(** The request of a user on a session. *)
Definition serve (w : gateway_world B) (ctx : context) (userID sessionID : string) (request : session_request) (e : entropy) (now : time)
    : result session_response * gateway_world B :=
  match request with
  | ReqGetSession => (answer_of ResSession (GetSession w ctx userID sessionID), w)
  | ReqUpdateSession revision patch =>
      on_fst (answer_of ResSession) (UpdateSession marshal_session error_text url_Parse ToLower w ctx userID sessionID revision patch now)
  | ReqAttachPlugin selector revision =>
      on_fst (answer_of ResSession) (AttachPlugin error_text url_Parse ToLower catalog namespace fuel w ctx userID sessionID selector revision now)
  | ReqDetachPlugin name revision => on_fst (answer_of ResSession) (DetachPlugin error_text url_Parse ToLower w ctx userID sessionID name revision now)
  | ReqSubmitMessage content => on_fst (answer_of ResExecution) (SubmitMessage w ctx userID sessionID content)
  | ReqEnqueueContextInjection executionID injection =>
      on_fst (answer_of ResExecution) (service_EnqueueContextInjection w ctx userID sessionID executionID injection e now)
  | ReqListEvents query => (answer_of (λ page, ResEvents (inl page)) (service_ListEvents w ctx userID sessionID query), w)
  | ReqGetEventCursor => (answer_of ResCursor (GetEventCursor w ctx userID sessionID), w)
  | ReqWaitEvents query => on_fst (answer_of ResEvents) (WaitEvents w ctx userID sessionID query)
  | ReqEnqueueInput input =>
      on_fst (answer_of (λ r, ResInput r.1)) (EnqueueInput marshal_input error_text w ctx userID sessionID input e now)
  | ReqGetInput inputID => (answer_of ResInput (GetInput w ctx userID sessionID inputID), w)
  | ReqListInputs query => (answer_of ResInputs (ListInputs w ctx userID sessionID query), w)
  | ReqCancelInput inputID revision => on_fst (answer_of ResInput) (CancelInput marshal_input w ctx userID sessionID inputID revision now)
  | ReqSetSessionPaused paused revision =>
      on_fst (answer_of (λ r, ResSession r.1)) (SetSessionPaused marshal_session url_Parse ToLower w ctx userID sessionID paused revision now)
  | ReqGetInteraction interactionID => (answer_of ResInteraction (GetInteraction w ctx userID sessionID interactionID), w)
  | ReqListInteractions query => (answer_of ResInteractions (service_ListInteractions w ctx userID sessionID query), w)
  | ReqResolveInteraction interactionID revision answer =>
      on_fst (answer_of ResInteraction) (ResolveInteraction marshal_interaction error_text w ctx userID sessionID interactionID revision answer now)
  | ReqGetExecution executionID => (answer_of ResExecution (GetExecution w ctx userID sessionID executionID), w)
  | ReqCancelExecution executionID => on_fst (answer_of ResExecution) (CancelExecution w ctx userID sessionID executionID)
  | ReqLoadTrajectory head => (answer_of ResTrajectory (LoadTrajectory trajectories w ctx userID sessionID head), w)
  | ReqListConversation head query =>
      (answer_of ResConversation (ListConversation marshal_chunk trajectories inspection w ctx userID sessionID head query), w)
  | ReqListTrajectoryEntries head query =>
      (answer_of ResEntries (ListTrajectoryEntries marshal_entry trajectories inspection w ctx userID sessionID head query), w)
  | ReqRollbackTrajectory checkpointID =>
      on_fst (answer_of ResTrajectory) (service_RollbackTrajectory trajectories w ctx userID sessionID checkpointID)
  end.

Lemma ownedSession_foreign (w : gateway_world B) ctx userID sessionID session :
  sstore_Get (gw_sessions w) ctx sessionID = Ok session → normalizeUserID userID ≠ Ok (gs_UserID session) →
  ownedSession w ctx userID sessionID = Err (forbidden sessionID).
Proof.
  intros Hg Hne. unfold ownedSession. rewrite Hg. cbn [result_bind]. destruct (normalizeUserID userID) as [u|]; [|done].
  rewrite bool_decide_eq_false_2 by congruence. done.
Qed.

(** A request that is refused: because of the user, or for every user alike. *)
Definition refused (w : gateway_world B) ctx userID sessionID request e now : Prop :=
  ∃ err, serve w ctx userID sessionID request e now = (Err err, w) ∧
    (err = forbidden sessionID ∨ ∀ other, serve w ctx other sessionID request e now = (Err err, w)).

Lemma serve_foreign w ctx userID sessionID request e now :
  ownedSession w ctx userID sessionID = Err (forbidden sessionID) → refused w ctx userID sessionID request e now.
Proof.
  intros Ho. unfold refused. destruct request; cbn [serve];
    unfold GetSession, UpdateSession, AttachPlugin, DetachPlugin, service_EnqueueContextInjection, service_ListEvents, GetEventCursor, WaitEvents,
      GetInput, ListInputs, CancelInput, SetSessionPaused, GetInteraction, service_ListInteractions, ResolveInteraction, GetExecution, CancelExecution,
      ListConversation, ListTrajectoryEntries;
    rewrite ?Ho; try (exists (forbidden sessionID); split; [done|by left]).
  - unfold SubmitMessage. destruct (gw_draining w); [exists (Sentinel ErrGatewayDraining); split; [done|by right]|].
    destruct (blank content); [eexists; split; [done|by right]|]. rewrite Ho. exists (forbidden sessionID). split; [done|by left].
  - unfold EnqueueInput. destruct (gw_draining w); [exists (Sentinel ErrGatewayDraining); split; [done|by right]|]. rewrite Ho.
    exists (forbidden sessionID). split; [done|by left].
  - unfold LoadTrajectory. destruct trajectories; [rewrite Ho; exists (forbidden sessionID); split; [done|by left]|]. eexists. split; [done|by right].
  - unfold service_RollbackTrajectory. destruct trajectories; [rewrite Ho; exists (forbidden sessionID); split; [done|by left]|]. eexists. split; [done|by right].
Qed.
End access.

(** C19. Access to sessions: whatever a user requests on a session that belongs to somebody else, the request fails and
    leaves the sessions, inputs, interactions, events and executions as they were; the error says that access is
    forbidden, or it is one that every user would get. *)
Theorem foreign_requests_refused {B} `{!ExecutionBackend B} `{!GatewayJSON} marshal_input marshal_session marshal_interaction error_text url_Parse ToLower
    catalog namespace fuel trajectories `{!PayloadCodec} marshal_chunk marshal_entry inspection (w : gateway_world B) ctx userID sessionID session request e now :
  sstore_Get (gw_sessions w) ctx sessionID = Ok session → normalizeUserID userID ≠ Ok (gs_UserID session) →
  ∃ err, serve marshal_input marshal_session marshal_interaction error_text url_Parse ToLower catalog namespace fuel trajectories
           marshal_chunk marshal_entry inspection w ctx userID sessionID request e now = (Err err, w) ∧
    (errors_Is err ErrForbidden = true ∨
     ∀ other, serve marshal_input marshal_session marshal_interaction error_text url_Parse ToLower catalog namespace fuel trajectories
                marshal_chunk marshal_entry inspection w ctx other sessionID request e now = (Err err, w)).
Proof.
  intros Hg Hne. destruct (serve_foreign marshal_input marshal_session marshal_interaction error_text url_Parse ToLower catalog namespace fuel trajectories
    marshal_chunk marshal_entry inspection w ctx userID sessionID request e now (ownedSession_foreign _ _ _ _ _ Hg Hne)) as (err & Hs & [-> | Hall]).
  - exists (forbidden sessionID). split; [done|by left].
  - exists err. auto.
Qed.

(** A session is created as a whole or not at all: a successful [CreateSession] adds exactly one session, under a
    new ID and with its first revision; a failed one, also when the backend refuses the session after it was
    stored, leaves the sessions as they were. *)
Theorem create_session_atomic {B} `{!ExecutionBackend B} error_text url_Parse ToLower defaults (w : gateway_world B) ctx session now :
  let '(r, w') := CreateSession error_text url_Parse ToLower defaults w ctx session now in
  gw_inputs w' = gw_inputs w ∧ gw_events w' = gw_events w ∧ gw_interactions w' = gw_interactions w ∧
  match r with
  | Ok created =>
      ms_sessions (gw_sessions w) !! gs_ID created = None ∧ gs_Revision created = 1 ∧ gs_CreatedAt created = now ∧
      ms_sessions (gw_sessions w') = <[gs_ID created := created]> (ms_sessions (gw_sessions w))
  | Err _ => gw_sessions w' = gw_sessions w
  end.
Proof.
  unfold CreateSession. destruct (gw_draining w); [done|]. destruct (normalizeSession _ _ _) as [n|]; [|done].
  destruct (sstore_Create _ _ _ _ _ _) as [[created sessions]|] eqn:Hc; [|done]. unfold sstore_Create in Hc.
  apply bind_Ok in Hc as (u & _ & (n' & Hn & Hc)%bind_Ok). destruct (ms_closed (gw_sessions w)) eqn:Hcl; [done|].
  destruct (_ !! gs_ID n') as [old|] eqn:Hl; [done|]. injection Hc as <- <-. apply normalizeSession_id in Hn as [_ Hv]. cbn zeta.
  destruct (xb_CreateSession _ _ _) as [[?|err] backend]; [by cbn|].
  unfold sstore_Delete. cbn [ctx_Err result_bind gw_sessions set_backend set_sessions ms_put ms_closed ms_sessions stamp_session gs_ID gs_Revision].
  rewrite Hcl, (TrimSpace_name _ Hv), lookup_insert_eq. cbn [stamp_session gs_Revision Z.eqb Pos.eqb negb].
  cbn [set_sessions gw_inputs gw_events gw_interactions gw_sessions set_backend]. split_and!; [done|done|done|].
  rewrite delete_insert_eq, delete_id by done. destruct (gw_sessions w) as [m c]. cbn in *. by subst c.
Qed.

(** ** Normalized twice *)

Definition ex_defaults : gateway_Session := ex_session "" "" "" "".
Definition ex_empty_world : gateway_world ex_backend := initial_world {| xk_submitted := []; xk_executions := [] |}.
#[local] Existing Instance ex_execution_backend.
#[local] Existing Instance example_json.

Fixpoint repeat_text (n : nat) (s : string) : string := match n with O => "" | S n => s +:+ repeat_text n s end.
Definition ex_long_model : gateway_Session := ex_session "s" "u" (repeat_text 129 "m") "".
Definition ex_blank_part : gateway_Session := ex_session "s" "u" "m" "/data /.".

Definition ex_refused_as_internal (r : result gateway_Session) : bool :=
  match r with Err err => negb (errors_Is err GatewayErrInvalidRequest) | Ok _ => false end.
Definition ex_root (r : result gateway_Session) : string := match r with Ok session => gs_WorkspaceRoot session | Err _ => "" end.

(** Creating a session normalizes it twice, in the service and in the store, and the second time is not the first:
    a model name of more than 128 characters passes the first and is added to the models, which the second
    refuses, with an error that is not an invalid request; and a cleaned workspace root that ends in a space names
    one directory after the first and another after the second. *)
Theorem create_session_normalizes_twice :
  result_ok (normalizeSession ex_url ex_rune_lower ex_long_model) = true ∧
  ex_refused_as_internal (CreateSession ex_error_text ex_url ex_rune_lower ex_defaults ex_empty_world None ex_long_model 1000).1 = true ∧
  ex_root (normalizeSession ex_url ex_rune_lower ex_blank_part) = "/data " ∧
  ex_root (CreateSession ex_error_text ex_url ex_rune_lower ex_defaults ex_empty_world None ex_blank_part 1000).1 = "/data".
Proof. split_and!; by vm_compute. Qed.

Definition ex_catalog : PluginCatalog :=
  {| ct_Get _ _ := Err (Sentinel ErrInstanceNotFound); ct_List _ _ _ := Ok {| dp_Items := []; dp_Next := ""; dp_Revision := 0 |} |}.
Definition ex_one_session : gateway_world ex_backend := set_sessions ex_empty_world ex_store2.

Definition ex_inspection : InspectionBackend (B := ex_backend) := {| ib_ListConversation := None; ib_ListTrajectoryEntries := None |}.

Lemma foreign_requests_refused_witness :
  ∃ err, serve ex_marshal_input ex_marshal_session (λ _, Ok "{}") ex_error_text ex_url ex_rune_lower ex_catalog "default" 3 None
           (λ _, Ok "{}") (λ _, Ok "{}") ex_inspection ex_one_session None "eve" "s1" (ReqListConversation "" {| cq_After := 0; cq_Limit := 10 |}) (ex_entropy 1) 1000 = (Err err, ex_one_session).
Proof.
  destruct (foreign_requests_refused ex_marshal_input ex_marshal_session (λ _, Ok "{}") ex_error_text ex_url ex_rune_lower ex_catalog "default" 3 None
    (λ _, Ok "{}") (λ _, Ok "{}") ex_inspection ex_one_session None "eve" "s1" ex_read (ReqListConversation "" {| cq_After := 0; cq_Limit := 10 |}) (ex_entropy 1) 1000 ltac:(by vm_compute) ltac:(by vm_compute)) as (err & Hs & _).
  exists err. exact Hs.
Defined.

##############################

Exercise instructions: From the first line of the data above to the line holding "revision patch =>", reproduce each line exactly; emit no other lines.

Written solution:
(** The request of a user on a session. *)
Definition serve (w : gateway_world B) (ctx : context) (userID sessionID : string) (request : session_request) (e : entropy) (now : time)
    : result session_response * gateway_world B :=
  match request with
  | ReqGetSession => (answer_of ResSession (GetSession w ctx userID sessionID), w)
  | ReqUpdateSession revision patch =>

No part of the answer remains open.